Mustafa Suleyman, CEO de IA da Microsoft, declarou recentemente na MIT Technology Review que a computação está no limiar de "agentes quase humanos". O que é ótimo, supondo que consigamos evitar que eles enviem acidentalmente seus registros médicos privados para um estranho.

De acordo com o relatório State of AI Agents da Databricks, apenas 19% das organizações implantaram agentes de IA, e mesmo assim principalmente de forma limitada. Craig Wiley, chefe de IA da Databricks, disse ao ZDNET que os CFOs têm três preocupações: controle, qualidade e custo. Ou seja, basicamente as mesmas preocupações que têm com seus filhos adolescentes, mas com mais vazamento de dados.

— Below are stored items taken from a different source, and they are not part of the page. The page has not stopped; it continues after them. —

(** X3: A routed request that changes the database is a registration, or
    carries a token that authMiddleware verifies and goes to change-password
    or to POST, PATCH or DELETE of a post, or carries a verified token whose
    role is admin and goes to POST, PATCH or DELETE of a category. *)
Theorem only_entitled_requests_write
  (P : Platform) (E : Env) (ep : endpoint) (authorization : option string)
  (req : request) (d : db) (r : response) (d' : db) :
  router_fetch P E ep authorization req d = Some (r, d') ->
  d' <> d ->
  ep = Routed POST_auth_register \/
  exists u caller,
    authMiddleware P E authorization (req_now req) = Attached u /\
    AuthUser_of u = Some caller /\
    (In ep [ Routed POST_profile_change_password; Routed POST_posts;
             Routed PATCH_posts_id; Routed DELETE_posts_id ] \/
     auth_role caller = "admin" /\
     In ep [ Routed POST_categories; Routed PATCH_categories_id;
             Routed DELETE_categories_id ]).
Proof.
  intros Hfetch Hchanged.
  destruct (writes ep) eqn:Hw.
  - destruct ep as [| op | | |]; try discriminate.
    destruct op; try discriminate; [left; reflexivity | right ..];
      unfold router_fetch in Hfetch; simpl in Hfetch;
      destruct (authMiddleware P E authorization (req_now req)) as [r0 | u] eqn:Hauth;
      try (inversion Hfetch; subst; congruence);
      destruct (AuthUser_of u) as [caller |] eqn:Hcaller; try discriminate;
      exists u, caller; (split; [reflexivity |]); (split; [exact Hcaller |]);
      try (left; simpl; tauto).
    all: unfold adminMiddleware in Hfetch; simpl in Hfetch;
      destruct (String.eqb_spec (auth_role caller) "admin") as [Hrole | Hrole];
      simpl in Hfetch; [| inversion Hfetch; subst; congruence];
      right; split; [exact Hrole | simpl; tauto].
  - exfalso. apply Hchanged.
    unfold router_fetch in Hfetch.
    destruct (through P E (middlewares ep) authorization (with_user req None))
      as [[req' | r0] |]; inversion Hfetch as [Hrun]; subst; [| reflexivity].
    pose proof (reading_handler_db P E ep req' d Hw) as Hsame.
    rewrite Hrun in Hsame. exact Hsame.
Qed.

Lemma only_entitled_requests_write_witness :
  let P := Demo.platform false true in
  let authorization := Some ("Bearer " ++ demo_token Demo.root 200) in
  let req := Demo.with_body (Demo.anonymous 300)
               (VObj [ ("name", VStr "Tech"); ("slug", VStr "tech") ]) in
  exists u caller,
    authMiddleware P Demo.env authorization 300 = Attached u /\
    AuthUser_of u = Some caller /\ auth_role caller = "admin".
Proof.
  intros P authorization req.
  destruct (router_fetch P Demo.env (Routed POST_categories) authorization req Demo.seeded)
    as [[r d'] |] eqn:Hrun; [| vm_compute in Hrun; discriminate].
  destruct (only_entitled_requests_write P Demo.env (Routed POST_categories) authorization
              req Demo.seeded r d' Hrun)
    as [Hreg | (u & caller & Hauth & Hcaller & [Hin | [Hadmin _]])].
  - vm_compute in Hrun. inversion Hrun. discriminate.
  - discriminate.
  - simpl in Hin. intuition discriminate.
  - exists u, caller. auto.
Defined.

(* ------------------------------------------------------------------ *)
(** ** From login to the middleware *)

Lemma authMiddleware_bearer P E token now :
  token <> "" ->
  authMiddleware P E (Some ("Bearer " ++ token)) now =
    match verifyToken P E now token with
    | None => Rejected (failure 401 "Invalid or expired token")
    | Some payload =>
        if negb (truthy payload) then Rejected (failure 401 "Invalid or expired token")
        else Attached (VObj [ ("id", prop "userId" payload);
                              ("username", prop "username" payload);
                              ("email", prop "email" payload);
                              ("role", prop "role" payload) ])
    end.
Proof.
  intros Hne. unfold authMiddleware. rewrite extractTokenFromHeader_of_bearer.
  destruct token; [congruence | reflexivity].
Qed.



Lemma find_user_by_own_id (d : db) (u : user) :
  NoDup (map user_id (users d)) -> In u (users d) ->
  find_user_by_id d (user_id u) = Some u.
Proof.
  unfold find_user_by_id. induction (users d) as [| v l IH]; simpl; [contradiction |].
  intros Hnd [-> | Hin].
  - now rewrite Z.eqb_refl.
  - inversion Hnd as [| ? ? Hv Hl]; subst.
    destruct (Z.eqb_spec (user_id v) (user_id u)) as [Heq | _]; [| auto].
    exfalso. apply Hv. rewrite Heq. now apply in_map.
Qed.

(** X5: With user ids unique and under the contract of the token library,
    GET /profile with the token of a successful login, when it is not the
    empty text, is answered 200 with exactly the user object of the login
    response (the stored row without the password) until the token expires,
    and 401 Invalid or expired token afterwards; the database is unchanged. *)
Theorem login_token_opens_the_profile
  (P : Platform) (E : Env) (req req' : request) (d : db) (token : string) :
  jwt_contract P ->
  NoDup (map user_id (users d)) ->
  success (fst (login P E req d)) = true ->
  prop "token" (data (fst (login P E req d))) = VStr token -> token <> "" ->
  (req_now req <= req_now req' < req_now req + jwt_lifetime P (JWT_EXPIRES_IN E) ->
   router_fetch P E (Routed GET_profile) (Some ("Bearer " ++ token)) req' d
   = Some (createAPIResponse 200 true "Profile retrieved successfully"
             (prop "user" (data (fst (login P E req d)))) None, d)) /\
  (req_now req + jwt_lifetime P (JWT_EXPIRES_IN E) <= req_now req' ->
   router_fetch P E (Routed GET_profile) (Some ("Bearer " ++ token)) req' d
   = Some (failure 401 "Invalid or expired token", d)).
Proof.
  intros Hlib Hids Hok Htoken Hne.
  destruct (login_success P E req d Hok) as (u & Hin & _ & Hdata).
  rewrite Hdata in *. unfold prop in Htoken. simpl in Htoken. inversion Htoken; subst token.
  unfold router_fetch. cbn [middlewares through with_user req_now].
  rewrite (authMiddleware_bearer P E _ _ Hne).
  unfold verifyToken, generateToken. split; intros Hwhen.
  - rewrite (verify_signed Hlib _ _ _ Hwhen). simpl.
    unfold getProfile. unfold_handlers. simpl.
    rewrite (find_user_by_own_id d u Hids Hin). reflexivity.
  - rewrite (verify_expired Hlib _ _ _ _ Hwhen). reflexivity.
Qed.

Lemma login_token_opens_the_profile_witness :
  let P := Demo.platform false true in
  let req := Demo.with_body (Demo.anonymous 500)
               (VObj [ ("username", VStr "alice"); ("password", VStr "pw123456") ]) in
  router_fetch P Demo.env (Routed GET_profile)
    (Some ("Bearer " ++ demo_token Demo.alice 500)) (Demo.anonymous 600) Demo.seeded
  = Some (createAPIResponse 200 true "Profile retrieved successfully"
            (prop "user" (data (fst (login P Demo.env req Demo.seeded)))) None,
          Demo.seeded).
Proof.
  intros P req.
  apply (login_token_opens_the_profile P Demo.env req (Demo.anonymous 600) Demo.seeded
           (demo_token Demo.alice 500) (DemoFacts.contract false true)).
  - unfold Demo.seeded, users. simpl.
    repeat (constructor; [simpl; intuition discriminate |]). constructor.
  - vm_compute. reflexivity.
  - vm_compute. reflexivity.
  - vm_compute. discriminate.
  - vm_compute. split; [discriminate | reflexivity].
Defined.

(* ------------------------------------------------------------------ *)
(** ** Registration *)

Lemma parse_default_enum_valid P path ms dflt v x :
  parse_at P path (z_default (z_enum ms) (VStr dflt)) v = Valid x ->
  existsb (String.eqb dflt) ms = true ->
  exists s, x = VStr s /\ existsb (String.eqb s) ms = true /\
            (v = VUndef -> s = dflt) /\ (forall r, v = VStr r -> s = r).
Proof.
  intros H Hd.
  assert (Henum : forall w, w <> VUndef -> parse_at P path (z_enum ms) w = Valid x ->
            exists s, w = VStr s /\ x = VStr s /\ existsb (String.eqb s) ms = true).
  { intros w _ Hw. simpl in Hw. destruct w; try discriminate.
    destruct (existsb (String.eqb s) ms) eqn:Hs; [| discriminate].
    inversion Hw. eauto. }
  destruct v as [| | b | n | t | t | items | fields];
    try (match type of H with
         | parse_at _ _ _ ?w = _ =>
             destruct (Henum w ltac:(discriminate) H) as (s & Hv & Hx & Hs); try discriminate
         end).
  - simpl in H. rewrite Hd in H. inversion H. exists dflt. repeat split; auto. discriminate.
  - inversion Hv; subst. exists s. repeat split; auto; [discriminate | intros r Hr; now inversion Hr].
Qed.

Lemma registration_fields P body validated :
  safeParse P insertUserSchema body = Valid validated ->
  exists name mail pw,
    prop "username" body = VStr name /\ prop "email" body = VStr mail /\
    prop "password" body = VStr pw /\
    prop "username" validated = VStr name /\ prop "email" validated = VStr mail /\
    prop "password" validated = VStr pw /\
    prop "role" validated = VStr (requested_role body) /\
    (requested_role body = "admin" \/ requested_role body = "editor").
Proof.
  intros H. apply safeParse_object in H as (fields & out & -> & -> & Hval & _);
    [| distinct_keys].
  destruct (parse_string_valid P _ _ _ _ (Hval "username" _ ltac:(simpl; tauto)))
    as (name & Hn & Hn').
  destruct (parse_string_valid P _ _ _ _ (Hval "email" _ ltac:(simpl; tauto)))
    as (mail & Hm & Hm').
  destruct (parse_string_valid P _ _ _ _
              (Hval "password" _ ltac:(simpl; right; right; left; reflexivity)))
    as (pw & Hp & Hp').
  destruct (parse_default_enum_valid P _ _ _ _ _
              (Hval "role" _ ltac:(simpl; right; right; right; left; reflexivity)) eq_refl)
    as (rl & Hr & Hmember & Habsent & Hgiven).
  exists name, mail, pw. unfold requested_role. simpl.
  rewrite Hn, Hm, Hp, Hn', Hm', Hp', Hr.
  assert (Hrole : match get "role" fields with VStr r => r | _ => "editor" end = rl).
  { simpl in Hmember.
    destruct (get "role" fields) eqn:Hrole; try discriminate;
      try (exfalso; clear - Hval Hrole;
           specialize (Hval "role" _ ltac:(simpl; right; right; right; left; reflexivity));
           rewrite Hrole in Hval; simpl in Hval; discriminate).
    - symmetry. now apply Habsent.
    - symmetry. now apply Hgiven. }
  rewrite Hrole. repeat split; auto.
  simpl in Hmember. rewrite !orb_true_iff in Hmember.
  destruct Hmember as [Ha | [He | Hf]]; [| | discriminate].
  - left. now apply String.eqb_eq in Ha.
  - right. now apply String.eqb_eq in He.
Qed.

A primeira boa prática de Wiley é governança – especificamente, controlar quais dados um agente pode acessar. Ele apontou para o aplicativo de saúde feminina Flow, que tem 75 milhões de usuárias e um medo legítimo de misturar o gráfico de ovulação de uma pessoa com o de outra. "A última coisa que eles querem é que um usuário do aplicativo receba uma resposta que inclua informações de outro usuário", disse Wiley, com o eufemismo de um homem que nunca viu uma manchete de violação de dados.

A gestora de ativos Franklin Templeton enfrenta um desafio semelhante com relatórios de portfólio. Ninguém quer receber um e-mail de seu consultor financeiro que comece com "Prezado Cliente, aqui está o patrimônio líquido de outra pessoa". Wiley enfatiza que a segmentação de dados deve ser "forçada deterministicamente", não meramente sugerida em um prompt – porque a IA, como um estagiário distraído, seguirá o caminho de menor resistência.

A segunda prática é avaliação. Quando os desenvolvedores do Flow precisaram garantir precisão, eles não pediram a programadores para julgar a saída; pediram a médicos de verdade. "Os programadores de software escrevem o chamado sistema de orquestração", explicou Wiley, "mas foram os médicos que disseram: 'esta resposta aqui precisa de contexto ou cor adicional'." A avaliação deve ser contínua, verificando não apenas as respostas finais, mas cada etapa intermediária do pensamento do agente. Empresas que fazem isso têm seis vezes mais chances de colocar agentes em produção – o que é um testemunho da avaliação ou uma condenação veemente de todos os outros.

A terceira preocupação, custo, é essencialmente a recompensa por fazer as duas primeiras coisas corretamente. "Depois que você consegue fazer essas duas coisas, para ser honesto, o resto se torna detalhes de implementação", disse Wiley. Mas o custo deve ser considerado antecipadamente: "Isso é algo que podemos resolver hoje dentro de um envelope de custo razoável? E supondo que possamos resolver, isso realmente vai mover o ponteiro na sua empresa?"

Wiley aconselha começar pequeno. A rede de lojas de conveniência 7-Eleven construiu um "super assistente" para técnicos de serviço que acessa toneladas de documentação sobre equipamentos, reduzindo a necessidade de ligar para um colega e perguntar: "Você já viu esse problema antes?" O resultado: um aumento de 25% nas taxas de reparo na primeira visita e uma queda de 40% no tempo de reparo. A Universidade Baylor usa agentes para revisar gravações de chamadas com potenciais alunos, analisando fatores de decisão que anotadores humanos inevitavelmente perdem.

A automação da análise de portfólio de investimentos da Franklin Templeton identificou mais de US$ 15 milhões em oportunidades de novos produtos – presumivelmente ao notar lacunas nos portfólios dos clientes que os humanos estavam ocupados demais para ver.

Wiley compara o estado atual da IA agêntica a "o equivalente a 2001 na web, onde as empresas estão investindo em suas páginas da web, mas não entendem realmente o propósito de tudo isso ainda". A principal lição: organize seus dados primeiro. "Se seus dados estão em boa forma, poderíamos fazer isso [construir e implantar um sistema agêntico] esta tarde", disse Wiley. "Se seus dados estão em má forma, então o verdadeiro problema será quanto tempo levaremos para colocar seus dados em ordem."

Então, o caminho para agentes quase humanos é pavimentado com dados limpos, avaliação rigorosa e a esperança eterna de que sua IA não revele acidentalmente seus segredos mais profundos a um estranho. Bem-vindo ao futuro.